Nothing in the records may be altered; repeat them exactly.

----

(** * Stackit: the vote / answer-count / accepted-answer consistency rules

    A shallow embedding of the relational schema, the row-level policies and
    the three trigger functions of
    [supabase/migrations/20250712074052-993c1e99-5831-48d4-886c-f4b7befdfa19.sql],
    together with the handlers of the client that issue statements on these
    tables or prepare what they show: [src/pages/QuestionDetail.tsx],
    [src/components/questions/QuestionCard.tsx], [src/hooks/useProfile.ts],
    [src/pages/AskQuestion.tsx] and [src/pages/Questions.tsx].

    Modelling conventions.
    - A table is the list of its rows, in heap order.  A statement first
      writes all of its rows; its AFTER ROW triggers then fire once per
      affected row, in that order.
    - Only the columns read or written by the triggers, the constraints and
      the policies are kept: text, tags and timestamps are dropped, and with
      them the [update_updated_at_column] triggers.  [votes.id] is generated,
      never supplied and never referenced, so it is dropped too.
    - [INTEGER] columns are integers of [Z]; range errors are not modelled.
    - A statement either commits a new database or raises an error, in which
      case the transaction is rolled back and the database is unchanged.
    - Row-level policies guard every statement a session runs: rows that
      fail a USING clause are skipped silently, a row that fails a WITH CHECK
      clause raises.  The three trigger functions of the migration are not
      SECURITY DEFINER, so the statements of their bodies run as the session
      that fired them and are filtered by its policies like any other.  The
      foreign-key cascades delete on every row that references a deleted
      row, whoever owns it; the triggers of the rows they delete are fired
      with the triggers of the statement, as its session. *)

From Stdlib Require Import List ZArith Bool Lia Sorted.
From Stdlib Require String.
Import ListNotations.

Local Open Scope Z_scope.

(** ** Identifiers and enum types *)

Definition uuid := String.string.

Notation "a == b" := (String.eqb a b) (at level 70, no associativity).

(** [CREATE TYPE public.user_role AS ENUM ('user', 'admin')] *)
Inductive user_role := user | admin.

(** [CREATE TYPE public.vote_type AS ENUM ('upvote', 'downvote')] *)
Inductive vote_type := upvote | downvote.

Definition vote_type_eqb (a b : vote_type) : bool :=
  match a, b with
  | upvote, upvote | downvote, downvote => true
  | _, _ => false
  end.

Definition is_admin (r : user_role) : bool :=
  match r with admin => true | user => false end.

(** [col = x] where [col] is nullable: never true on NULL. *)
Definition is_id (col : option uuid) (x : uuid) : bool :=
  match col with
  | Some y => y == x
  | None => false
  end.

(** [col IS NOT NULL] *)
Definition not_null (col : option uuid) : bool :=
  match col with Some _ => true | None => false end.

(** ** Tables *)

Module Profiles.
Record row := mk { user_id : uuid; role : user_role }.
End Profiles.

Module Questions.
Record row := mk {
  id : uuid;
  user_id : uuid;
  upvote_count : Z;
  downvote_count : Z;
  answer_count : Z;
  has_accepted_answer : bool
}.

Definition set_upvote_count (f : Z -> Z) (q : row) : row :=
  mk (id q) (user_id q) (f (upvote_count q)) (downvote_count q)
     (answer_count q) (has_accepted_answer q).
Definition set_downvote_count (f : Z -> Z) (q : row) : row :=
  mk (id q) (user_id q) (upvote_count q) (f (downvote_count q))
     (answer_count q) (has_accepted_answer q).
Definition set_answer_count (f : Z -> Z) (q : row) : row :=
  mk (id q) (user_id q) (upvote_count q) (downvote_count q)
     (f (answer_count q)) (has_accepted_answer q).
Definition set_has_accepted_answer (b : bool) (q : row) : row :=
  mk (id q) (user_id q) (upvote_count q) (downvote_count q)
     (answer_count q) b.

(** The counter a vote of kind [k] is tallied in. *)
Definition count_of (k : vote_type) (q : row) : Z :=
  match k with upvote => upvote_count q | downvote => downvote_count q end.
End Questions.

Module Answers.
Record row := mk {
  id : uuid;
  question_id : uuid;
  user_id : uuid;
  upvote_count : Z;
  downvote_count : Z;
  is_accepted : bool
}.

Definition set_upvote_count (f : Z -> Z) (a : row) : row :=
  mk (id a) (question_id a) (user_id a) (f (upvote_count a))
     (downvote_count a) (is_accepted a).
Definition set_downvote_count (f : Z -> Z) (a : row) : row :=
  mk (id a) (question_id a) (user_id a) (upvote_count a)
     (f (downvote_count a)) (is_accepted a).
Definition set_is_accepted (b : bool) (a : row) : row :=
  mk (id a) (question_id a) (user_id a) (upvote_count a)
     (downvote_count a) b.

Definition count_of (k : vote_type) (a : row) : Z :=
  match k with upvote => upvote_count a | downvote => downvote_count a end.
End Answers.

Module Votes.
Local Abbreviation enum := vote_type.

Record row := mk {
  user_id : uuid;
  question_id : option uuid;
  answer_id : option uuid;
  vote_type : enum
}.

Definition set_vote_type (k : enum) (v : row) : row :=
  mk (user_id v) (question_id v) (answer_id v) k.

(** [CONSTRAINT vote_target_check]: a question or an answer, not both. *)
Definition vote_target_check (v : row) : bool :=
  (not_null (question_id v) && negb (not_null (answer_id v)))
  || (negb (not_null (question_id v)) && not_null (answer_id v)).
End Votes.

Record db := mkdb {
  profiles : list Profiles.row;
  questions : list Questions.row;
  answers : list Answers.row;
  votes : list Votes.row
}.

Definition with_questions (qs : list Questions.row) (d : db) : db :=
  mkdb (profiles d) qs (answers d) (votes d).
Definition with_answers (l : list Answers.row) (d : db) : db :=
  mkdb (profiles d) (questions d) l (votes d).
Definition with_votes (vs : list Votes.row) (d : db) : db :=
  mkdb (profiles d) (questions d) (answers d) vs.

Definition empty_db : db := mkdb [] [] [] [].

(** ** Sessions and row-level policies *)

(** Who issues a statement: [auth.uid()] for the [authenticated] role; the
    service role bypasses every policy. *)
Inductive session := service_role | authenticated (uid : uuid).

(** A policy expression over [auth.uid()]. *)
Definition policy (s : session) (expr : uuid -> bool) : bool :=
  match s with
  | service_role => true
  | authenticated uid => expr uid
  end.

(** [EXISTS (SELECT 1 FROM public.profiles
             WHERE user_id = auth.uid() AND role = 'admin')] *)
Definition admin_exists (d : db) (uid : uuid) : bool :=
  existsb (fun p => (Profiles.user_id p == uid) && is_admin (Profiles.role p))
          (profiles d).

(** "Authenticated users can create questions" / "... create answers" /
    "Users can create their own votes": [WITH CHECK (auth.uid() = user_id)] *)
Definition policy_insert (s : session) (user_id : uuid) : bool :=
  policy s (fun uid => uid == user_id).

(** "Users can update their own questions" / "... their own answers" /
    "... their own votes": [USING (auth.uid() = user_id)] *)
Definition policy_update (s : session) (user_id : uuid) : bool :=
  policy s (fun uid => uid == user_id).

(** "Users can delete their own votes": [USING (auth.uid() = user_id)] *)
Definition policy_delete_vote (s : session) (user_id : uuid) : bool :=
  policy s (fun uid => uid == user_id).

(** "Question authors and admins can delete questions" /
    "Answer authors and admins can delete answers" *)
Definition policy_delete (s : session) (d : db) (user_id : uuid) : bool :=
  policy s (fun uid => (uid == user_id) || admin_exists d uid).

(** ** Statements issued by trigger bodies

    The three trigger functions below are declared [LANGUAGE plpgsql] without
    [SECURITY DEFINER] (only [handle_new_user] has it): they run as the
    session [s] whose statement fired them, and their UPDATEs are subject to
    the row-level policies of that session. *)

(** [UPDATE public.questions SET ... WHERE <p>], under "Users can update
    their own questions". *)
Definition update_questions (s : session) (p : Questions.row -> bool)
    (f : Questions.row -> Questions.row) (d : db) : db :=
  with_questions
    (map (fun q => if p q && policy_update s (Questions.user_id q) then f q else q)
         (questions d)) d.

----

→ Answer for this exercise
(** * Stackit: the vote / answer-count / accepted-answer consistency rules

    A shallow embedding of the relational schema, the row-level policies and
    the three trigger functions of
    [supabase/migrations/20250712074052-993c1e99-5831-48d4-886c-f4b7befdfa19.sql],
    together with the handlers of the client that issue statements on these
    tables or prepare what they show: [src/pages/QuestionDetail.tsx],
    [src/components/questions/QuestionCard.tsx], [src/hooks/useProfile.ts],
    [src/pages/AskQuestion.tsx] and [src/pages/Questions.tsx].

    Modelling conventions.
    - A table is the list of its rows, in heap order.  A statement first
      writes all of its rows; its AFTER ROW triggers then fire once per
      affected row, in that order.
    - Only the columns read or written by the triggers, the constraints and
      the policies are kept: text, tags and timestamps are dropped, and with
      them the [update_updated_at_column] triggers.  [votes.id] is generated,
      never supplied and never referenced, so it is dropped too.
    - [INTEGER] columns are integers of [Z]; range errors are not modelled.
    - A statement either commits a new database or raises an error, in which
      case the transaction is rolled back and the database is unchanged.
    - Row-level policies guard every statement a session runs: rows that
      fail a USING clause are skipped silently, a row that fails a WITH CHECK
      clause raises.  The three trigger functions of the migration are not
      SECURITY DEFINER, so the statements of their bodies run as the session
      that fired them and are filtered by its policies like any other.  The
      foreign-key cascades delete on every row that references a deleted
      row, whoever owns it; the triggers of the rows they delete are fired
      with the triggers of the statement, as its session. *)

From Stdlib Require Import List ZArith Bool Lia Sorted.
From Stdlib Require String.
Import ListNotations.

Local Open Scope Z_scope.

(** ** Identifiers and enum types *)

Definition uuid := String.string.

Notation "a == b" := (String.eqb a b) (at level 70, no associativity).

(** [CREATE TYPE public.user_role AS ENUM ('user', 'admin')] *)
Inductive user_role := user | admin.

(** [CREATE TYPE public.vote_type AS ENUM ('upvote', 'downvote')] *)
Inductive vote_type := upvote | downvote.

Definition vote_type_eqb (a b : vote_type) : bool :=
  match a, b with
  | upvote, upvote | downvote, downvote => true
  | _, _ => false
  end.

Definition is_admin (r : user_role) : bool :=
  match r with admin => true | user => false end.

(** [col = x] where [col] is nullable: never true on NULL. *)
Definition is_id (col : option uuid) (x : uuid) : bool :=
  match col with
  | Some y => y == x
  | None => false
  end.

(** [col IS NOT NULL] *)
Definition not_null (col : option uuid) : bool :=
  match col with Some _ => true | None => false end.

(** ** Tables *)

Module Profiles.
Record row := mk { user_id : uuid; role : user_role }.
End Profiles.

Module Questions.
Record row := mk {
  id : uuid;
  user_id : uuid;
  upvote_count : Z;
  downvote_count : Z;
  answer_count : Z;
  has_accepted_answer : bool
}.

Definition set_upvote_count (f : Z -> Z) (q : row) : row :=
  mk (id q) (user_id q) (f (upvote_count q)) (downvote_count q)
     (answer_count q) (has_accepted_answer q).
Definition set_downvote_count (f : Z -> Z) (q : row) : row :=
  mk (id q) (user_id q) (upvote_count q) (f (downvote_count q))
     (answer_count q) (has_accepted_answer q).
Definition set_answer_count (f : Z -> Z) (q : row) : row :=
  mk (id q) (user_id q) (upvote_count q) (downvote_count q)
     (f (answer_count q)) (has_accepted_answer q).
Definition set_has_accepted_answer (b : bool) (q : row) : row :=
  mk (id q) (user_id q) (upvote_count q) (downvote_count q)
     (answer_count q) b.

(** The counter a vote of kind [k] is tallied in. *)
Definition count_of (k : vote_type) (q : row) : Z :=
  match k with upvote => upvote_count q | downvote => downvote_count q end.
End Questions.

Module Answers.
Record row := mk {
  id : uuid;
  question_id : uuid;
  user_id : uuid;
  upvote_count : Z;
  downvote_count : Z;
  is_accepted : bool
}.

Definition set_upvote_count (f : Z -> Z) (a : row) : row :=
  mk (id a) (question_id a) (user_id a) (f (upvote_count a))
     (downvote_count a) (is_accepted a).
Definition set_downvote_count (f : Z -> Z) (a : row) : row :=
  mk (id a) (question_id a) (user_id a) (upvote_count a)
     (f (downvote_count a)) (is_accepted a).
Definition set_is_accepted (b : bool) (a : row) : row :=
  mk (id a) (question_id a) (user_id a) (upvote_count a)
     (downvote_count a) b.

Definition count_of (k : vote_type) (a : row) : Z :=
  match k with upvote => upvote_count a | downvote => downvote_count a end.
End Answers.

Module Votes.
Local Abbreviation enum := vote_type.

Record row := mk {
  user_id : uuid;
  question_id : option uuid;
  answer_id : option uuid;
  vote_type : enum
}.

Definition set_vote_type (k : enum) (v : row) : row :=
  mk (user_id v) (question_id v) (answer_id v) k.

(** [CONSTRAINT vote_target_check]: a question or an answer, not both. *)
Definition vote_target_check (v : row) : bool :=
  (not_null (question_id v) && negb (not_null (answer_id v)))
  || (negb (not_null (question_id v)) && not_null (answer_id v)).
End Votes.

Record db := mkdb {
  profiles : list Profiles.row;
  questions : list Questions.row;
  answers : list Answers.row;
  votes : list Votes.row
}.

Definition with_questions (qs : list Questions.row) (d : db) : db :=
  mkdb (profiles d) qs (answers d) (votes d).
Definition with_answers (l : list Answers.row) (d : db) : db :=
  mkdb (profiles d) (questions d) l (votes d).
Definition with_votes (vs : list Votes.row) (d : db) : db :=
  mkdb (profiles d) (questions d) (answers d) vs.

Definition empty_db : db := mkdb [] [] [] [].

(** ** Sessions and row-level policies *)

(** Who issues a statement: [auth.uid()] for the [authenticated] role; the
    service role bypasses every policy. *)
Inductive session := service_role | authenticated (uid : uuid).

(** A policy expression over [auth.uid()]. *)
Definition policy (s : session) (expr : uuid -> bool) : bool :=
  match s with
  | service_role => true
  | authenticated uid => expr uid
  end.

(** [EXISTS (SELECT 1 FROM public.profiles
             WHERE user_id = auth.uid() AND role = 'admin')] *)
Definition admin_exists (d : db) (uid : uuid) : bool :=
  existsb (fun p => (Profiles.user_id p == uid) && is_admin (Profiles.role p))
          (profiles d).

(** "Authenticated users can create questions" / "... create answers" /
    "Users can create their own votes": [WITH CHECK (auth.uid() = user_id)] *)
Definition policy_insert (s : session) (user_id : uuid) : bool :=
  policy s (fun uid => uid == user_id).

(** "Users can update their own questions" / "... their own answers" /
    "... their own votes": [USING (auth.uid() = user_id)] *)
Definition policy_update (s : session) (user_id : uuid) : bool :=
  policy s (fun uid => uid == user_id).

(** "Users can delete their own votes": [USING (auth.uid() = user_id)] *)
Definition policy_delete_vote (s : session) (user_id : uuid) : bool :=
  policy s (fun uid => uid == user_id).

(** "Question authors and admins can delete questions" /
    "Answer authors and admins can delete answers" *)
Definition policy_delete (s : session) (d : db) (user_id : uuid) : bool :=
  policy s (fun uid => (uid == user_id) || admin_exists d uid).

(** ** Statements issued by trigger bodies

    The three trigger functions below are declared [LANGUAGE plpgsql] without
    [SECURITY DEFINER] (only [handle_new_user] has it): they run as the
    session [s] whose statement fired them, and their UPDATEs are subject to
    the row-level policies of that session. *)

(** [UPDATE public.questions SET ... WHERE <p>], under "Users can update
    their own questions". *)
Definition update_questions (s : session) (p : Questions.row -> bool)
    (f : Questions.row -> Questions.row) (d : db) : db :=
  with_questions
    (map (fun q => if p q && policy_update s (Questions.user_id q) then f q else q)
         (questions d)) d.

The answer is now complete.